In the Time of Butterflies is the story of Mirabal, Patria, Dede, and Minerva. This story takes place in the Dominican Republic and although the four sisters really did exist, it is a work of fiction. This novel follows the story of the sisters using flashbacks and the third person. However, what makes this story so compelling is the plot: four young women who are fighting for a political cause. What is also interesting about this book is the reader able to learn a lot about Trujillo’s dictatorship. The way in which the history plays out in the novel is very subtle; an example of this is in the book the Mirabal family discuss how everybody in the country has to have a picture of Trujillo on their living room wall if they do not it shows that they are not loyal to him. While I was reading I noticed the book was teaching me something new, but not in a boring way. It is also important to note that the audience does not have to research the history as it is explained in detail in the book.

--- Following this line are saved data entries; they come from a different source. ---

Lemma kept_release E s c a d : kept s (s1ap_send_ue_context_release_command E s c a d).2.
Proof.
  unfold s1ap_send_ue_context_release_command. destruct (enb_ue s); [|done].
  etrans; [|apply kept_to_enb]. apply kept_set_enb_ue.
Qed.
#[export] Hint Resolve kept_release : emm.

Lemma kept_pair {A} (p : A * st) a s s' : p = (a, s') -> kept s p.2 -> kept s s'.
Proof. by intros ->. Qed.

Lemma send_built_keeps E s b : keeps_ue (ue s) b -> keeps s (send_built E s b).
Proof.
  intros Hb ok s'. unfold send_built. destruct b as [[[ok' p] u]|]; [|done]. cbn.
  destruct (Hb _ _ _ eq_refl) as [E1 E2]. destruct ok'; cbn; intros [= E']; simplify_eq.
  - etrans; [apply (kept_set_ue s u E1 E2)|]. eapply kept_pair; [exact E'|]. apply kept_downlink.
  - by apply kept_set_ue.
Qed.

Lemma send_checked_keeps E s b : keeps_ue (ue s) b -> keeps s (send_checked E s b).
Proof.
  intros Hb ok s'. unfold send_checked. destruct b as [[[ok' p] u]|]; [|done]. cbn.
  destruct (Hb _ _ _ eq_refl) as [E1 E2]. destruct (_ && _); cbn; intros [= E']; simplify_eq.
  - etrans; [apply (kept_set_ue s u E1 E2)|]. eapply kept_pair; [exact E'|]. apply kept_downlink.
  - by apply kept_set_ue.
Qed.
(** *** The building functions *)

(** A function that ends with one of the two builders, on the same UE as far as the
    machine and the integrity check are concerned. *)
Lemma keeps_ue_map u0 u b f : sm u = sm u0 -> mac_failed (sec u) = mac_failed (sec u0) ->
  keeps_ue u b -> keeps_ue u0 ('(ok, p, u') ← b; Some (f ok p, p, u')).
Proof.
  intros Es Em Hb ok p u'. destruct b as [[[ok1 p1] u1]|]; [|done]. cbn. intros [= <- <- <-].
  destruct (Hb _ _ _ eq_refl) as [-> ->]. done.
Qed.

Lemma keeps_ue_same u ok p : keeps_ue u (Some (ok, p, u)).
Proof. by intros ? ? ? [= <- <- <-]. Qed.

#[export] Hint Resolve build_plain_keeps build_secure_keeps keeps_ue_same send_built_keeps send_checked_keeps : emm.

Lemma attach_accept_keeps E self u l : keeps_ue u (emm_build_attach_accept E self u l).
Proof.
  unfold emm_build_attach_accept. destruct (served_at _ _); [|apply keeps_ue_same].
  refine (keeps_ue_map _ _ _ (fun _ _ => true) _ _ (build_secure_keeps _ _ _ _)); done.
Qed.

Lemma security_mode_command_keeps E self u : keeps_ue u (emm_build_security_mode_command E self u).
Proof.
  refine (keeps_ue_map _ _ _ (fun ok b => ok && bool_decide (b <> None)) _ _ (build_secure_keeps _ _ _ _)); done.
Qed.

Lemma tau_accept_keeps E self u : keeps_ue u (emm_build_tau_accept E self u).
Proof.
  unfold emm_build_tau_accept. destruct (served_at _ _); [|apply keeps_ue_same].
  refine (keeps_ue_map _ _ _ (fun _ _ => true) _ _ (build_secure_keeps _ _ _ _)); done.
Qed.

Lemma tau_reject_keeps E c u : keeps_ue u (emm_build_tau_reject E c u).
Proof. refine (keeps_ue_map _ _ _ (fun _ _ => true) _ _ (build_plain_keeps _ _ _)); done. Qed.

Lemma service_reject_keeps E c u : keeps_ue u (emm_build_service_reject E c u).
Proof. refine (keeps_ue_map _ _ _ (fun _ _ => true) _ _ (build_plain_keeps _ _ _)); done. Qed.
Lemma encode_all_length m ts : (List.length ts <= List.length (encode_all m ts))%nat.
Proof.
  induction ts as [|t ts IH]; [simpl; lia|]. unfold encode_all in *. cbn [map concat].
  rewrite length_app. pose proof (encode_length_pos m t). cbn [List.length]. lia.
Qed.

(** The nodes a failed parse gives back. *)
Lemma free_all_flat ts avail :
  Forall (fun t => embedded t = []) ts -> tlv_free_all ts avail = (avail + List.length ts)%nat.
Proof.
  unfold tlv_free_all. intros H. f_equal. induction H as [|[? ? ? ? ?] ts Ht Hts IH]; [done|].
  simpl in *. subst. simpl. by rewrite IH.
Qed.

Lemma parse_loop_spec m ts fuel pre acc post blk len avail :
  Forall (fits m) ts -> Forall (fun t => embedded t = []) acc ->
  (List.length ts <= fuel)%nat -> 
  len = Z.of_nat (List.length pre) - blk + Z.of_nat (List.length (encode_all m ts)) ->
  parse_loop fuel m (pre ++ encode_all m ts ++ post) blk len (Z.of_nat (List.length pre)) acc avail =
    if decide (List.length ts <= avail)%nat
    then (Some (acc ++ shallow_all m ts post), (avail - List.length ts)%nat)
    else (None, (avail + List.length acc)%nat).
Proof.
  intros Hts. revert fuel pre acc avail. induction Hts as [|t ts Ht Hts IH]; intros fuel pre acc avail Hacc Hf Hlen.
  - unfold encode_all in *. simpl in Hlen.
    destruct fuel; cbn [parse_loop]; (rewrite decide_False by lia); rewrite decide_True by lia;
      simpl; rewrite app_nil_r, Nat.sub_0_r; done.
  - unfold encode_all in *. cbn [map concat List.length] in *. rewrite length_app in Hlen.
    destruct fuel as [|fuel]; [lia|]. cbn [parse_loop].
    pose proof (encode_length_pos m t). rewrite decide_True by lia.
    destruct avail as [|avail]; cbn [tlv_get].
    + rewrite decide_False by lia. by rewrite free_all_flat.
    + rewrite <- (assoc_L (++) (encode m t)), (get_element_spec m t pre _ Ht).
      rewrite (assoc_L (++) pre), IH;
        [|apply Forall_app_2; [done|by constructor]|lia|rewrite length_app; lia].
      cbn [shallow_all]. unfold encode_all. rewrite <- (assoc_L (++) acc). cbn [app].
      rewrite length_app. cbn [List.length].
      repeat case_decide; try lia; f_equal; lia.
Qed.
Lemma add_items_ok its fs s :
  Forall (fun it => known_desc (fst it)) its -> wf_items wfrec its fs = true -> going s = true ->
  (count_nodes (enc_items encrec its fs) <= left s)%nat ->
  exists fs', add_items addrec top its fs s =
    (mkAdding true (sibs s ++ enc_items encrec its fs)
              (root s || bool_decide (enc_items encrec its fs <> []))
              (left s - count_nodes (enc_items encrec its fs)), fs').
Proof.
  intros Hk. revert fs s. induction Hk as [|[d more] its Hd Hk IH]; intros [|ss fs] s Hw Hg Hn; try done.
  - exists []. simpl. rewrite app_nil_r, orb_false_r, Nat.sub_0_r. by destruct s as [[] ?? ?].
  - cbn [add_items enc_items wf_items] in *. apply andb_true_iff in Hw as [Hi Hw].
    unfold wf_item in Hi. rewrite !andb_true_iff, bool_decide_eq_true in Hi.
    destruct Hi as [[Hlen _] Hv]. cbn [fst snd] in *.
    destruct (take_slots ss (slots_of more)) as [-> ->]; [done|].
    rewrite count_nodes_app in *.
    destruct (add_slots_ok d ss s Hd Hv Hg) as [ss' ->]; [lia|]. cbn [going].
    edestruct IH as [fs' ->]; [exact Hw|reflexivity|cbn [left]; lia|].
    exists ((ss' ++ []) :: fs'). cbn [sibs root left]. do 2 f_equal.
    + by rewrite <- (assoc_L (++)).
    + rewrite <- orb_assoc. f_equal. unfold enc_slots.
      destruct (present ss); simpl; [by destruct (enc_items encrec its fs)|done].
    + lia.
Qed.
End build.

Lemma enc_items_ne rec wfrec its fs :
  wf_items wfrec its fs = true -> existsb (fun ss => bool_decide (present ss <> [])) fs = true ->
  enc_items rec its fs <> [].
Proof.
  revert fs. induction its as [|[d more] its IH]; intros [|ss fs] Hw He; try done.
  cbn [wf_items existsb enc_items] in *. apply andb_true_iff in Hw as [_ Hw].
  apply orb_true_iff in He as [He|He].
  - apply bool_decide_eq_true in He. unfold enc_slots. by destruct (present ss).
  - intros Happ. apply app_eq_nil in Happ as [_ Hn]. by apply (IH fs).
Qed.
(** The cases of the [switch] of [gtp_build_msg]. *)
Definition gtp_build_cases : list (Z * desc) :=
  [(GTP_ECHO_REQUEST_TYPE, tlv_desc_echo_request);
   (GTP_ECHO_RESPONSE_TYPE, tlv_desc_echo_response);
   (GTP_CREATE_SESSION_REQUEST_TYPE, tlv_desc_create_session_request);
   (GTP_CREATE_SESSION_RESPONSE_TYPE, tlv_desc_create_session_response);
   (GTP_MODIFY_BEARER_REQUEST_TYPE, tlv_desc_modify_bearer_request);
   (GTP_MODIFY_BEARER_RESPONSE_TYPE, tlv_desc_modify_bearer_response);
   (GTP_DELETE_SESSION_REQUEST_TYPE, tlv_desc_delete_session_request);
   (GTP_DELETE_SESSION_RESPONSE_TYPE, tlv_desc_delete_session_response);
   (GTP_MODIFY_BEARER_COMMAND_TYPE, tlv_desc_modify_bearer_command);
   (GTP_MODIFY_BEARER_FAILURE_INDICATION_TYPE, tlv_desc_modify_bearer_failure_indication);
   (GTP_DELETE_BEARER_COMMAND_TYPE, tlv_desc_delete_bearer_command);
   (GTP_DELETE_BEARER_FAILURE_INDICATION_TYPE, tlv_desc_delete_bearer_failure_indication);
   (GTP_DOWNLINK_DATA_NOTIFICATION_FAILURE_INDICATION_TYPE, tlv_desc_downlink_data_notification_failure_indication);
   (GTP_CREATE_BEARER_REQUEST_TYPE, tlv_desc_create_bearer_request);
   (GTP_CREATE_BEARER_RESPONSE_TYPE, tlv_desc_create_bearer_response);
   (GTP_UPDATE_BEARER_REQUEST_TYPE, tlv_desc_update_bearer_request);
   (GTP_UPDATE_BEARER_RESPONSE_TYPE, tlv_desc_update_bearer_response);
   (GTP_DELETE_BEARER_REQUEST_TYPE, tlv_desc_delete_bearer_request);
   (GTP_DELETE_BEARER_RESPONSE_TYPE, tlv_desc_delete_bearer_response);
   (GTP_CREATE_INDIRECT_DATA_FORWARDING_TUNNEL_REQUEST_TYPE, tlv_desc_create_indirect_data_forwarding_tunnel_request);
   (GTP_CREATE_INDIRECT_DATA_FORWARDING_TUNNEL_RESPONSE_TYPE, tlv_desc_create_indirect_data_forwarding_tunnel_response);
   (GTP_DELETE_INDIRECT_DATA_FORWARDING_TUNNEL_REQUEST_TYPE, tlv_desc_delete_indirect_data_forwarding_tunnel_request);
   (GTP_DELETE_INDIRECT_DATA_FORWARDING_TUNNEL_RESPONSE_TYPE, tlv_desc_delete_indirect_data_forwarding_tunnel_response);
   (GTP_RELEASE_ACCESS_BEARERS_REQUEST_TYPE, tlv_desc_release_access_bearers_request);
   (GTP_RELEASE_ACCESS_BEARERS_RESPONSE_TYPE, tlv_desc_release_access_bearers_response);
   (GTP_DOWNLINK_DATA_NOTIFICATION_TYPE, tlv_desc_downlink_data_notification);
   (GTP_DOWNLINK_DATA_NOTIFICATION_ACKNOWLEDGE_TYPE, tlv_desc_downlink_data_notification_acknowledge);
   (GTP_MODIFY_ACCESS_BEARERS_REQUEST_TYPE, tlv_desc_modify_access_bearers_request);
   (GTP_MODIFY_ACCESS_BEARERS_RESPONSE_TYPE, tlv_desc_modify_access_bearers_response)].

(** [gtp_build_msg]: the status, the bytes of the packet, the message after the
    call and the pool. *)
Definition gtp_build_msg (alloc : Z -> option (list Z)) (g : gtp_message) (avail : nat)
  : status * list Z * gtp_message * nat :=
  match case_of gtp_build_cases (h_type (h g)) with
  | Some d =>
      let '(st, bs, fs, avail) := tlv_build_msg alloc T1_L2_I1 d (msg g) avail in
      (st, bs, mkMessage (h g) fs, avail)
  | None => (CORE_ERROR, [], g, avail)
  end.

End GtpMessage.
(** C33: user location information.  What is built of a structure, when it fits the
    buffer, is its flags and the parts whose flag is set, and parsing these octets gives
    back the structure without the other parts; when it does not fit, the function
    fails.  Parsing an element of at least one octet never reads past it, and it either
    fails or has read exactly the octets of the structure it gives. *)
Theorem uli_codec u data rest :
  uli_ok u -> (0 < length data)%nat ->
  let n := length (uli_octets u) in
  (if decide (n <= length data)%nat
   then gtp_build_uli u data (Z.of_nat (length data)) = Some (Z.of_nat n, uli_octets u ++ drop n data)
   else exists data', gtp_build_uli u data (Z.of_nat (length data)) = Some (-1, data')) /\
  gtp_parse_uli (uli_octets u ++ rest) (Z.of_nat n) = Some (Z.of_nat n, masked u) /\
  forall l len, bytes l -> 1 <= len <= Z.of_nat (length l) ->
    exists size v, gtp_parse_uli l len = Some (size, v) /\
      (size = -1 \/ size = len /\ take (Z.to_nat len) l = uli_octets v).
Proof.
  intros Hu Hd n. pose proof parts_ok as Hp. subst n. unfold uli_octets. cbn [length].
  destruct data as [|x data]; [cbn in Hd; lia|]. split_and!.
  - assert (gtp_build_uli u (x :: data) (Z.of_nat (length (x :: data))) =
      build_parts parts u ([uli_flags u] ++ data) (Z.of_nat (length ([uli_flags u] ++ data))) 1) as ->.
    { unfold gtp_build_uli. rewrite decide_False, decide_True by (cbn [length]; lia).
      by rewrite (store_app [] [x] data [uli_flags u] eq_refl : store (x :: data) 0 [_] = _). }
    case_decide as Hf; cbn [length] in Hf.
    + exact (build_parts_ok parts u [uli_flags u] data Hp Hu ltac:(lia)).
    + apply (build_parts_short parts u [uli_flags u] data Hp Hu). lia.
  - unfold gtp_parse_uli. cbn [app lookup list_lookup mbind option_bind].
    rewrite <- received_masked by done.
    exact (parse_parts_ok parts u (zero_uli (uli_flags u)) [uli_flags u] rest Hp Hu eq_refl).
  - intros [|f l] len Hb Hl; [cbn in Hl; lia|]. unfold gtp_parse_uli. cbn [lookup list_lookup mbind option_bind].
    destruct (parse_parts_any parts (f :: l) len 1 (zero_uli f) Hp parts_apart Hb) as (n & v & E & Hf & _ & Hr);
      [lia|lia|]. exists n, v. split; [exact E|]. destruct Hr as [?|[-> Hr]]; [by left|right]. split; [done|].
    rewrite Hf. cbn [uli_flags zero_uli]. rewrite <- Hr. change (Z.to_nat 1) with 1%nat. cbn [drop].
    replace (Z.to_nat len) with (S (Z.to_nat (len - 1))) by lia. done.
Qed.

Definition sample_uli : gtp_uli_t :=
  mkUli 0x18 zero_area zero_area zero_area (mkTai [0; 0xf1; 0x10] 12345) (mkEcgi [0; 0xf1; 0x10] 0x19b01)
    (mkLai [0; 0; 0] 0).

Lemma uli_codec_witness :
  let n := length (uli_octets sample_uli) in
  gtp_build_uli sample_uli (replicate 20 0) 20 = Some (Z.of_nat n, uli_octets sample_uli ++ replicate 7 0) /\
  gtp_parse_uli (uli_octets sample_uli ++ [0xff]) (Z.of_nat n) = Some (Z.of_nat n, masked sample_uli).
Proof.
  assert (uli_ok sample_uli) as H.
  { unfold uli_ok, area_ok, plmn_ok, inw. split_and!; try (by vm_compute); by_decide. }
  destruct (uli_codec sample_uli (replicate 20 0) [0xff] H ltac:(vm_compute; lia)) as (A & B & _).
  split; [exact A|exact B].
Defined.

(** ** Bearer QoS *)

Lemma put_rates q data : (22 <= length data)%nat ->
  gtp_build_bearer_qos q data (Z.of_nat (length data)) =
    Some (22, [qos_flags q; qos_qci q] ++ to_be 5 (ul_mbr q) ++ to_be 5 (dl_mbr q) ++ to_be 5 (ul_gbr q) ++
               to_be 5 (dl_gbr q) ++ drop 22 data).
Proof.
  intros Hl. unfold gtp_build_bearer_qos, put_rate, GTP_BEARER_QOS_LEN. rewrite decide_False by lia.
  do 22 (destruct data as [|? data]; [cbn in Hl; lia|]). clear Hl.
  rewrite !uint64_to_buffer_be by done. reflexivity.
Qed.

(** The bits that have a meaning. *)
Lemma flags_kept f : inw 8 f ->
  (pre_emption_capability f << 6) .| (priority_level f << 2) .| pre_emption_vulnerability f = f .& 0x7d.
Proof. revert f. refine (bytes_forall _ _). vm_compute. reflexivity. Qed.

Lemma rate_back pre z post : inw 40 z -> rate (pre ++ to_be 5 z ++ post) (length pre) = Some z.
Proof.
  intros Hz. unfold rate. rewrite load_app by done. cbn [mbind option_bind].
  rewrite buffer_to_uint64_be by first [apply to_be_bytes | by rewrite length_to_be | lia].
  by rewrite be_to_be_small.
Qed.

Although the story has a lot of history there is a narrative that is easy to follow as well. A woman who was born in the Dominican Republic, but grew up in the United States, has gone back to find out more about the sisters since she wants to write a book about them. People in the United States don’t know about the sisters and the woman believes their heroic story is worth telling. There is only one remaining sister left alive and that is Dede. The story is told through the memory of Dede, but each chapter is titled for one of the sisters as well as a time period. Dede talks to the writer although at first she is somewhat reluctant since she has spoken to so many people about them before. Dede works at a museum dedicated to her sisters, and therefore assumes she knows what the writer is going to ask her. However, we learn from the book the questions were different than that of what she had been expecting. Because it is history we know from the beginning what is going to happen at the end, which is three of the Mirabal sisters are going to die, but what encouraged me to read the story is the book does not focus on their death but on their lives. The book starts with the sisters at young ages and develops until their fatal deaths. The story is also about their non-political lives, their lives as young women meaning their crushes, feuds, happy moments and sad moments. This is what makes the story so great. It is a book I recommend since it is a story of something that we unfortunately do not learn in our history books and depicts four young women fighting against all of the odds to make their country a better place to live in. Anybody who picks up this book even if they are not interested in history will enjoy it.